* [What the task asks]:
Find the lines of data that contain the string "endl", then list them.

#### Data for analysis

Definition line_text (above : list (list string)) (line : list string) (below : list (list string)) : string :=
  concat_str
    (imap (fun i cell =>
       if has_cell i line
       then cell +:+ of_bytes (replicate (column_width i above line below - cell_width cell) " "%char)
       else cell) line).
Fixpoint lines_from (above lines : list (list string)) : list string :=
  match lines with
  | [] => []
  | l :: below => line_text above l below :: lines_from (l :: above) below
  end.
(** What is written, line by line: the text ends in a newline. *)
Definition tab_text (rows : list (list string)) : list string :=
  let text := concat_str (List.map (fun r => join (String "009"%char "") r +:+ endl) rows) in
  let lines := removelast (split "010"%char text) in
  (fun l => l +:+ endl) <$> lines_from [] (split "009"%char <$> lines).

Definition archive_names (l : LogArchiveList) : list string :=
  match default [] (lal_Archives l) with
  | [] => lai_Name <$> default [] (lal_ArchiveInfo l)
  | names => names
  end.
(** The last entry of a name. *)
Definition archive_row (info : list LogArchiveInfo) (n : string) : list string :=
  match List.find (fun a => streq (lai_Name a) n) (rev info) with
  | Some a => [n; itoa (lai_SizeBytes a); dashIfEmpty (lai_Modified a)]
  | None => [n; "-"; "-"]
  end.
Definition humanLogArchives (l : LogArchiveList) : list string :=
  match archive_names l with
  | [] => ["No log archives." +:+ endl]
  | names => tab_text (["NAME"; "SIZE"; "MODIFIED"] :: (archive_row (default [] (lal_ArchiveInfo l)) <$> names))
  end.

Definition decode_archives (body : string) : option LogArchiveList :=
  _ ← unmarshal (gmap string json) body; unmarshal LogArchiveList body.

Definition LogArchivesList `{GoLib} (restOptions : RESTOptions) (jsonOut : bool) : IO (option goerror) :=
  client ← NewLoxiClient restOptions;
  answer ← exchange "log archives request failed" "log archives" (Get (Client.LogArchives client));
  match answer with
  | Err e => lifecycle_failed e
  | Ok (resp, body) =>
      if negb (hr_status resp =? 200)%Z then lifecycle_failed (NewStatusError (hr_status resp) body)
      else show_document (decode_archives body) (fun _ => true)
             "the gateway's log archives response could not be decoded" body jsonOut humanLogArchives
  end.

########
#### Data for analysis

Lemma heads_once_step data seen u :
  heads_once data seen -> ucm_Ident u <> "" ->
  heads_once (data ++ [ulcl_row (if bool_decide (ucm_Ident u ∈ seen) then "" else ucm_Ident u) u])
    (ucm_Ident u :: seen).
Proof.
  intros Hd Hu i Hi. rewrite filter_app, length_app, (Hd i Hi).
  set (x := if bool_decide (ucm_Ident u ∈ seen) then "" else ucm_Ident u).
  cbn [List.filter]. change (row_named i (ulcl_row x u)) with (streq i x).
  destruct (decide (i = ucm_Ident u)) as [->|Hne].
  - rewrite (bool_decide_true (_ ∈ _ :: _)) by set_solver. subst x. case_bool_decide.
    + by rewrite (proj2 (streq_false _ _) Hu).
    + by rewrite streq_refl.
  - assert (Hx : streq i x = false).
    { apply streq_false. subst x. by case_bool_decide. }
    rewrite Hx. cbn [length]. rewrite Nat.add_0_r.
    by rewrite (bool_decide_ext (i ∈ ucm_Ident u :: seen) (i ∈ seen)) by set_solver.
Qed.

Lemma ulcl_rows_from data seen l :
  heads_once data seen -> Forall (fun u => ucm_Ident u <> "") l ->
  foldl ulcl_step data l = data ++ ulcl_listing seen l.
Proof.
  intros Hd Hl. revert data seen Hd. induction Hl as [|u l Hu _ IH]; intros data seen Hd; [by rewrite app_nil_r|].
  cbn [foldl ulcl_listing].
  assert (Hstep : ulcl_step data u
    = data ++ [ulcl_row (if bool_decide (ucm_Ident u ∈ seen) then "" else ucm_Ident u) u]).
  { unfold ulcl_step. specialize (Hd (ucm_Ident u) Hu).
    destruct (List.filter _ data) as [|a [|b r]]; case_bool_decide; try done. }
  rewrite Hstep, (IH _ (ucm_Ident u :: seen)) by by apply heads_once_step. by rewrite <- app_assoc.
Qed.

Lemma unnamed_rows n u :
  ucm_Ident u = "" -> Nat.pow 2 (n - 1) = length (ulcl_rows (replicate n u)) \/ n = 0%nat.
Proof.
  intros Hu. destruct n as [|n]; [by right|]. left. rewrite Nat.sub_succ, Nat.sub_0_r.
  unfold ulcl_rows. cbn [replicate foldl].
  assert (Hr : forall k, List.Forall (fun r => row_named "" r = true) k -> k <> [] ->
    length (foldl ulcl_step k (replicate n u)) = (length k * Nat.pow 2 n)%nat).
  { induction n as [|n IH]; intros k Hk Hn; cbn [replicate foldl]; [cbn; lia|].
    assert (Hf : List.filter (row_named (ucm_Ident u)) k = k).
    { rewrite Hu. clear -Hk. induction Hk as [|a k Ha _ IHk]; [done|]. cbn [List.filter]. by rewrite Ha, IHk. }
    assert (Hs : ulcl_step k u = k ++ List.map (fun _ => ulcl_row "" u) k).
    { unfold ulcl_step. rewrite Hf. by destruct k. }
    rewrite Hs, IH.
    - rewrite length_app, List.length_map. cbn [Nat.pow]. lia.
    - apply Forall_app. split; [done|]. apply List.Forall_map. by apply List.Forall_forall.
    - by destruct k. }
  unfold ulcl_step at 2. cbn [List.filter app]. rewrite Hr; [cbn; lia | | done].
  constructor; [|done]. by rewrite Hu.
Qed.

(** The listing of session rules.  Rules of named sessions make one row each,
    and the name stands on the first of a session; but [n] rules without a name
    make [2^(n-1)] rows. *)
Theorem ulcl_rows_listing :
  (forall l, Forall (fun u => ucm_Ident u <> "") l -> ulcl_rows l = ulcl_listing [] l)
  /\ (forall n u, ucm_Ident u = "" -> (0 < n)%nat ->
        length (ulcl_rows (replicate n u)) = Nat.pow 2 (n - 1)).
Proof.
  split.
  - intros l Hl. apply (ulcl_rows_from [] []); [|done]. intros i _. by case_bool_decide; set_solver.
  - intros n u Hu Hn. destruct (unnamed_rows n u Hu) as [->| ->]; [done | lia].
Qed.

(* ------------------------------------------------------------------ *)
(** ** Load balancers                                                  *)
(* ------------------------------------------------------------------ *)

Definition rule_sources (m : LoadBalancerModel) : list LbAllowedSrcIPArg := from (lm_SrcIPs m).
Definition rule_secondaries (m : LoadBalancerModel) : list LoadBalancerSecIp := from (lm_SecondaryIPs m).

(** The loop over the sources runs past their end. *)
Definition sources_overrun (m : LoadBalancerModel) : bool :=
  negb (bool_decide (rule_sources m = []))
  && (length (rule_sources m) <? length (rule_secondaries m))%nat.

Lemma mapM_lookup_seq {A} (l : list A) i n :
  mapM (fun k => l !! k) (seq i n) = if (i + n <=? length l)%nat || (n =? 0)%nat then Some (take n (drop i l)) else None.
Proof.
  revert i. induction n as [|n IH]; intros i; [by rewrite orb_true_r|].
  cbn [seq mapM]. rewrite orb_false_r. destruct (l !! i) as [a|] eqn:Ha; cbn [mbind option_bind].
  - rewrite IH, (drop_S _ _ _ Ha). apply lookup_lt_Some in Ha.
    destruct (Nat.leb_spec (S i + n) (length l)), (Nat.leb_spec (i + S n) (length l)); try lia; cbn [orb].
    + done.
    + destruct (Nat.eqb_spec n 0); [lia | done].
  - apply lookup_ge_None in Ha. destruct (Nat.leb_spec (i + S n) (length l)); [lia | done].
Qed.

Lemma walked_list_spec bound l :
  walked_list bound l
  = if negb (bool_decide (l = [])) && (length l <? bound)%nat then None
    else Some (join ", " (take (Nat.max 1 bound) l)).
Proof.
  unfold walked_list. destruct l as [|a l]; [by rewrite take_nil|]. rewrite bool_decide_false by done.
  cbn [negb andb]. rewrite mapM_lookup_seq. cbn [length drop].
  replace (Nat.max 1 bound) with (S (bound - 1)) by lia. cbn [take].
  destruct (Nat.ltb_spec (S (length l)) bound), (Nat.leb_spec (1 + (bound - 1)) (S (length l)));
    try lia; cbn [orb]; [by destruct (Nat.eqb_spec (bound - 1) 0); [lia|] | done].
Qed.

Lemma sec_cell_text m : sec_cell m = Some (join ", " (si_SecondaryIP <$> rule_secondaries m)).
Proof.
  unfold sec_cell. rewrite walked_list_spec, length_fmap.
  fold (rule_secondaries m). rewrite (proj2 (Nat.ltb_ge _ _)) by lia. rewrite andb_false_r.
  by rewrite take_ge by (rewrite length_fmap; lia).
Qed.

########

* [Answer box]:
  let text := concat_str (List.map (fun r => join (String "009"%char "") r +:+ endl) rows) in
  (fun l => l +:+ endl) <$> lines_from [] (split "009"%char <$> lines).
  | [] => ["No log archives." +:+ endl]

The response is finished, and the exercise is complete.